(** Scale times quantised value: no rounding takes place. *)
Lemma f32_mul_exact d b v q : is_half d -> half_to_float d = Some b -> dyadic 24 (f16 d) = Some v -> -128 <= q <= 127 ->
  dyadic 149 (f32 (f32_mul b (f32_of_int q))) = Some (v * q * 2 ^ 125).
Proof.
  intros Hd Hb Hv Hq. destruct (half_to_float_value d Hd) as (b' & Hb' & _ & Hval). rewrite Hb in Hb'. injection Hb' as <-.
  unfold f32_mul, f32_op. set (nan := nan_result _ _). clearbody nan. unfold dyadic in Hv.
  destruct (f16 d) as [s| | |s m0 e] eqn:Ed; try discriminate Hv.
  - injection Hv as <-. rewrite Hval.
    destruct (f32_of_int_spec q Hq) as [(-> & ->)|(s' & p & j & m & -> & _ & _ & _ & _ & ->)]; simpl SFmul;
      rewrite f32_zero_bits; done.
  - destruct (0 <=? e + 24) eqn:He24; [|done]. injection Hv as <-.
    destruct Hval as (k & Hk & He & Hm0 & Hsub & m' & Em' & Hm' & ->).
    destruct (f32_of_int_spec q Hq) as [(-> & ->)|(s' & p & j & m & -> & Hp & Hj & Em & Hm & ->)]; simpl SFmul.
    { rewrite f32_zero_bits. simpl dyadic. f_equal. lia. }
    assert (Zpos (m' * m) = Zpos m0 * p * (2 ^ (k + j))) as Emm.
    { rewrite Pos2Z.inj_mul, Em', Em, Z.pow_add_r by lia. lia. }
    rewrite exact_product; [|rewrite Pos2Z.inj_mul; nia| |lia].
    + f_equal. rewrite Emm. assert (Z.pos m0 * p * 2 ^ (k + j) * 2 ^ (e - k + - j + 149) =
        Zpos m0 * 2 ^ (e + 24) * p * 2 ^ 125) as ->.
      { assert (2 ^ (k + j) * 2 ^ (e - k + - j + 149) = 2 ^ (e + 24) * 2 ^ 125) as E2
          by (rewrite <- !Z.pow_add_r by lia; f_equal; lia).
        rewrite <- (Z.mul_assoc _ (2 ^ (k + j))), E2. lia. }
      destruct s, s'; simpl; lia.
    + exists (Zpos m0 * p * 2 ^ (k + j - 24)). rewrite Emm.
      assert (2 ^ (k + j) = 2 ^ (k + j - 24) * 2 ^ 24) as -> by (rewrite <- Z.pow_add_r by lia; f_equal; lia). lia.
Qed.

(** A block that describes numbers: a finite scale and eight-bit integers. *)
Definition block_ok (block : Q8_0Block) : Prop :=
  is_half (d_f16 block) /\ is_Some (dyadic 24 (f16 (d_f16 block))) /\ Forall (fun q => -128 <= q <= 127) (qs block).

(** The numbers of a block in units of [2 ^ -149]: scale times integer. *)
Definition block_values (block : Q8_0Block) : list (option Z) :=
  (fun q => Some (default 0 (dyadic 24 (f16 (d_f16 block))) * q * 2 ^ 125)) <$> qs block.

Lemma dequantize_block_spec block : block_ok block ->
  exists l, dequantize_block block = Some l /\ (fun x => dyadic 149 (f32 x)) <$> l = block_values block.
Proof.
  intros (Hd & [v Hv] & Hq). destruct (half_to_float_exact_spec (d_f16 block) Hd) as (b & Hb & _).
  unfold dequantize_block, q8_0_f16_to_float. rewrite Hb. eexists. split; [done|]. unfold block_values. rewrite Hv.
  change (default 0 (Some v)) with v. rewrite <- list_fmap_compose. apply list_fmap_ext. intros i q Hi.
  exact (f32_mul_exact (d_f16 block) b v q Hd Hb Hv (Forall_lookup_1 _ _ _ _ Hq Hi)).
Qed.

Lemma dequantize_blocks_spec src : Forall block_ok src ->
  exists l, mapM dequantize_block src = Some l /\ (fun x => dyadic 149 (f32 x)) <$> concat l = concat (block_values <$> src).
Proof.
  induction 1 as [|block src Hb _ (l & E & Hl)]; [by exists []|].
  destruct (dequantize_block_spec block Hb) as (x & Ex & Hx). exists (x :: l). split.
  - change (mapM dequantize_block (block :: src)) with (y ← dequantize_block block; k ← mapM dequantize_block src; mret (y :: k)).
    by rewrite Ex, E.
  - cbn [concat fmap list_fmap]. by rewrite fmap_app, Hx, Hl.
Qed.
End dequantize.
━━━━━━━━━━━━━━━━━━━━━━━━━━━━━━
I'd like the records returned exactly as they were written, please.

▸ **SOLUTION BELOW**:
(** Scale times quantised value: no rounding takes place. *)
Lemma f32_mul_exact d b v q : is_half d -> half_to_float d = Some b -> dyadic 24 (f16 d) = Some v -> -128 <= q <= 127 ->
  dyadic 149 (f32 (f32_mul b (f32_of_int q))) = Some (v * q * 2 ^ 125).
Proof.
  intros Hd Hb Hv Hq. destruct (half_to_float_value d Hd) as (b' & Hb' & _ & Hval). rewrite Hb in Hb'. injection Hb' as <-.
  unfold f32_mul, f32_op. set (nan := nan_result _ _). clearbody nan. unfold dyadic in Hv.
  destruct (f16 d) as [s| | |s m0 e] eqn:Ed; try discriminate Hv.
  - injection Hv as <-. rewrite Hval.
    destruct (f32_of_int_spec q Hq) as [(-> & ->)|(s' & p & j & m & -> & _ & _ & _ & _ & ->)]; simpl SFmul;
      rewrite f32_zero_bits; done.
  - destruct (0 <=? e + 24) eqn:He24; [|done]. injection Hv as <-.
    destruct Hval as (k & Hk & He & Hm0 & Hsub & m' & Em' & Hm' & ->).
    destruct (f32_of_int_spec q Hq) as [(-> & ->)|(s' & p & j & m & -> & Hp & Hj & Em & Hm & ->)]; simpl SFmul.
    { rewrite f32_zero_bits. simpl dyadic. f_equal. lia. }
    assert (Zpos (m' * m) = Zpos m0 * p * (2 ^ (k + j))) as Emm.
    { rewrite Pos2Z.inj_mul, Em', Em, Z.pow_add_r by lia. lia. }
    rewrite exact_product; [|rewrite Pos2Z.inj_mul; nia| |lia].
    + f_equal. rewrite Emm. assert (Z.pos m0 * p * 2 ^ (k + j) * 2 ^ (e - k + - j + 149) =
        Zpos m0 * 2 ^ (e + 24) * p * 2 ^ 125) as ->.
      { assert (2 ^ (k + j) * 2 ^ (e - k + - j + 149) = 2 ^ (e + 24) * 2 ^ 125) as E2
          by (rewrite <- !Z.pow_add_r by lia; f_equal; lia).
        rewrite <- (Z.mul_assoc _ (2 ^ (k + j))), E2. lia. }
      destruct s, s'; simpl; lia.
    + exists (Zpos m0 * p * 2 ^ (k + j - 24)). rewrite Emm.
      assert (2 ^ (k + j) = 2 ^ (k + j - 24) * 2 ^ 24) as -> by (rewrite <- Z.pow_add_r by lia; f_equal; lia). lia.
Qed.

(** A block that describes numbers: a finite scale and eight-bit integers. *)
Definition block_ok (block : Q8_0Block) : Prop :=
  is_half (d_f16 block) /\ is_Some (dyadic 24 (f16 (d_f16 block))) /\ Forall (fun q => -128 <= q <= 127) (qs block).

(** The numbers of a block in units of [2 ^ -149]: scale times integer. *)
Definition block_values (block : Q8_0Block) : list (option Z) :=
  (fun q => Some (default 0 (dyadic 24 (f16 (d_f16 block))) * q * 2 ^ 125)) <$> qs block.

Lemma dequantize_block_spec block : block_ok block ->
  exists l, dequantize_block block = Some l /\ (fun x => dyadic 149 (f32 x)) <$> l = block_values block.
Proof.
  intros (Hd & [v Hv] & Hq). destruct (half_to_float_exact_spec (d_f16 block) Hd) as (b & Hb & _).
  unfold dequantize_block, q8_0_f16_to_float. rewrite Hb. eexists. split; [done|]. unfold block_values. rewrite Hv.
  change (default 0 (Some v)) with v. rewrite <- list_fmap_compose. apply list_fmap_ext. intros i q Hi.
  exact (f32_mul_exact (d_f16 block) b v q Hd Hb Hv (Forall_lookup_1 _ _ _ _ Hq Hi)).
Qed.

Lemma dequantize_blocks_spec src : Forall block_ok src ->
  exists l, mapM dequantize_block src = Some l /\ (fun x => dyadic 149 (f32 x)) <$> concat l = concat (block_values <$> src).
Proof.
  induction 1 as [|block src Hb _ (l & E & Hl)]; [by exists []|].
  destruct (dequantize_block_spec block Hb) as (x & Ex & Hx). exists (x :: l). split.
  - change (mapM dequantize_block (block :: src)) with (y ← dequantize_block block; k ← mapM dequantize_block src; mret (y :: k)).
    by rewrite Ex, E.
  - cbn [concat fmap list_fmap]. by rewrite fmap_app, Hx, Hl.
Qed.
End dequantize.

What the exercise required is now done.